The Thermostable Superoxide Dismutase gene which we study is from the new strain of Geobacillus. The length of ORF is 1236 bp which encodes a protein of 411 amino acid residues. And the molecular weight of this SOD is 47.25 kD. By bioinformatics analysis, we found at the 366-373 bp of this SOD is a conserved sequence DVWEHAYY which also contains in SOD protein from other species. Via predicting its tertiary structure, we found this SOD gene has nine a helixes and three β folded structure, the shape of which is like fence.
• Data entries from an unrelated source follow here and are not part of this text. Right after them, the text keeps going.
(** [FetchAndReload], from the answer of the vault and the decoder *)
Definition FetchAndReload (cs : CertStore) (a : http_answer)
    (decode : bytes → result string (list string * list string))
    (load : string → string → option CA) : option string * CertStore :=
  if String.eqb (cs_vaultURI cs) "" then (Some "vault URI not configured", cs) else
  match a with
  | Transport err => (Some ("failed to fetch CA from vault: " +:+ err), cs)
  | Answer code body =>
      if negb (code =? 200)%Z then (Some ("vault CA returned " +:+ Itoa code +:+ ": " +:+ match body with Ok b => to_string b | _ => "" end), cs) else
      match body ≫= decode with
      | Err e => (Some ("failed to decode CA response: " +:+ e), cs)
      | Panic _ => (Some "panic", cs)
      | Ok (certs, keys) =>
          if (length certs =? 0) || (length keys =? 0) then (Some "no CA certificates returned", cs)
          else if negb (length certs =? length keys) then (Some ("mismatched CA payload: " +:+ Itoa (Z.of_nat (length certs)) +:+ " certs, " +:+ Itoa (Z.of_nat (length keys)) +:+ " keys"), cs)
          else match valid_pairs load certs keys with
          | [] => (Some "no valid CA certificates loaded", cs)
          | cas => (None, CertReload cs cas)
          end
      end
  end.

(** [GetActiveCAPEM]; [pem] encodes one certificate *)
Definition GetActiveCAPEM (pem : CA → bytes) (cs : CertStore) : bytes :=
  match primary cs with Some c => pem c | None => [] end ++
  match secondary cs with Some c => pem c | None => [] end.

(** *** The store under concurrency

    [GetCertificate] holds no lock: it looks at the cache, reads the CA, signs,
    and stores.  A thread that has read the CA is [Signing]. *)

Inductive thread :=
  | Idle
  | Signing (domain : string) (ca : CA)
  | Done (leaf : Leaf).

Record cstate := { st_store : CertStore; st_threads : list thread }.

Inductive cert_step : cstate → cstate → Prop :=
  | cert_hit s i domain now leaf :
      st_threads s !! i = Some Idle → cached_leaf (st_store s) domain now = Some leaf →
      cert_step s {| st_store := st_store s; st_threads := <[i := Done leaf]> (st_threads s) |}
  | cert_read s i domain now ca :
      st_threads s !! i = Some Idle → cached_leaf (st_store s) domain now = None →
      primary (st_store s) = Some ca →
      cert_step s {| st_store := st_store s; st_threads := <[i := Signing domain ca]> (st_threads s) |}
  | cert_store s i domain ca now :
      st_threads s !! i = Some (Signing domain ca) →
      let leaf := {| lf_domain := domain; lf_ca := ca; lf_notAfter := leaf_expiry now |} in
      cert_step s {| st_store := store_leaf (st_store s) leaf; st_threads := <[i := Done leaf]> (st_threads s) |}
  | cert_again s i leaf :
      st_threads s !! i = Some (Done leaf) →
      cert_step s {| st_store := st_store s; st_threads := <[i := Idle]> (st_threads s) |}
  | cert_reload s certs :
      cert_step s {| st_store := CertReload (st_store s) certs; st_threads := st_threads s |}.

(** every cached leaf is signed by the primary CA *)
Definition signed_by_primary (cs : CertStore) : Prop :=
  map_Forall (λ d l, lf_domain l = d ∧ primary cs = Some (lf_ca l)) (leafCache cs).

Lemma GetCertificate_signed cs serverName now ok :
  signed_by_primary cs → signed_by_primary (GetCertificate cs serverName now ok).2.
Proof.
  intros Hcs. unfold GetCertificate. destruct (String.eqb _ ""); [done|].
  destruct (cached_leaf _ _ _); [done|]. unfold generateLeafCert.
  destruct (primary cs) as [ca|] eqn:Hp; [|done]. destruct ok; [done|].
  intros d l Hl. cbn in Hl. apply lookup_insert_Some in Hl as [[<- <-]|[_ Hl]]; [done|].
  cbn [primary store_leaf snd]. destruct (Hcs d l Hl) as [? Hl']. done.
Qed.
To study the function of Thermostable Superoxide Dismutase, we coloned the ORF of this SOD gene into fusion expression plasmid pET-28a(+), then transformed this recombinant plasmid to E.coli BL21(DE3) for expression under induction of IPTG. Then, we identified the expression product by SDS-PAGE. The molecular weight of this fusion protein is 48.07 kD. The expressed protein was simply purified by the process of His-tag affinity chromatography. We found that the recombinant protein is still active at 90℃. Treat the recombinant protein in different temperature, can remove most of the other protein without affecting the activity of the recombinant protein and the final purity can reach 70%. In addition, we also constructed the recombinant pFastBac HTB-SOD, then transferred it to Eukaryotic expression systetm(Bac to Bac system). We identified the recombinant plasmid Bacmid-SOD by PCR. Then we applied the technology of lipofection to transfer the recombinant Bacmid-SOD into BmN, the infected cells were collected and cultured for 5 generations, then collected recombinant baculovirus. At last, we used WST-1 method for determine the SOD activity of the products expressed in both prokaryotic and eukaryotic. Through Comparing the specific activity of thermostable SOD expressed in the two different systems, we established the way of fermentating the thermostable SOD by using prokaryotic expression system. At last, we marked the fermented Thermostable SOD protein with Cy5 Fluorescent dye, then observed the distribution of SOD in BALB/c mice under the vivo imaging system. The results showed that the thermostable SOD protein was enriched in the kidney of mouse and no significant enrichment in heart、spleen and other organs. After one hour of administration, it still enriched in kidney. The mechanism of this phenomenon needs to be further study.